(* ===== verification/Maintenance.v ===== *)
(** * The maintenance of the chain

    Models [perform_chain_maintenance] of chain/db_maint.cpp and what it calls:
    the fees of the accounts, the fee backed assets and their buyback orders, the
    end of annual memberships, the bids on globally settled assets, the one-time
    passes of hard forks, and the time of the next maintenance. The elections
    are in Elections.v, the budget in Budget.v. *)

From S2P Require Import Prelude Ext Config Asset Objects Parameters Governance Blocks Names Operations Validation Fees Ledger Database Vesting Balance CallOrder Market Matching OrderBook Feeds Evaluator MarketEval AssetEval BitassetEval GovernanceEval Elections Budget.

(** ** Operations inside [try] *)

Section maintenance.
Context {X : Ext} {P : Packing} {N : NthElement}.

(** [database::apply_operation] inside [try]: [None] when an exception was
    caught. The evaluation changes nothing but the log of operations, so the
    state is known after an exception there; after one in the application it is
    not represented. *)
Definition try_operation {Op E F} `{Evaluator Op E F} (ts : trx_state) (op : Op) : DB (option operation_result) :=
  do! push_applied_operation (ev_operation op) in
  λ s, match evaluate ts op s with
       | Err e => if is_fc_exception e then Ok (None, s) else Err e
       | Ok (r, s1) =>
         match apply ts op (fst r) (snd r) s1 with
         | Err e => Err (if is_fc_exception e then PartialState else e)
         | Ok (x, s2) => Ok (Some x, s2)
         end
       end.

(** The evaluation state of the operations of the maintenance. *)
Definition maintenance_context : trx_state := mk_trx_state false true false false.

(** ** The accounts *)

(** The balances whose maintenance flag is set; the flag is set on core balances
    only, of which an account has one, so the order is of no importance. *)
Definition flagged_balances (s : database) : list (Z * Z) :=
  (List.filter (λ x, ab_maintenance_flag x.2) (map_to_list (d_balances s))).*1.

(** [get_account_stats_by_owner] *)
Definition find_statistics_by_owner (owner : Z) (s : database) : option Z :=
  find_first (λ x, st_owner x.2 =? owner) (map_to_list (d_statistics s)).

Definition copy_balance (k : Z * Z) : DB unit :=
  let! b := gets (λ s, d_balances s !! k) in
  let! b := lift (of_option NotFound b) in
  let! stats := gets (find_statistics_by_owner (fst k)) in
  let! stats := lift (of_option AssertFailure stats) in
  do! modify_statistics stats (λ st, Ok (set_st_core_in_balance (ab_balance b) st)) in
  put (λ s, set_d_balances (<[k := mk_account_balance (ab_balance b) false]> (d_balances s)) s).

(** account_stats_index, [by_maintenance_seq]: need of maintenance, then name. *)
Definition maintenance_less (a b : Z * account_statistics_object) : bool :=
  if Bool.eqb (need_maintenance a.2) (need_maintenance b.2)
  then String.ltb (st_name a.2) (st_name b.2)
  else need_maintenance b.2.
Definition maintenance_index (s : database) : list (Z * account_statistics_object) :=
  sorted_by maintenance_less (map_to_list (d_statistics s)).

_Exercise description_: Using the records above, set down exactly the lines from the one with "not represented. *)" through the one with "Ok (r, s1) =>", inclusive, and nothing more.

_Result for this exercise_:
    not represented. *)
Definition try_operation {Op E F} `{Evaluator Op E F} (ts : trx_state) (op : Op) : DB (option operation_result) :=
  do! push_applied_operation (ev_operation op) in
  λ s, match evaluate ts op s with
       | Err e => if is_fc_exception e then Ok (None, s) else Err e
       | Ok (r, s1) =>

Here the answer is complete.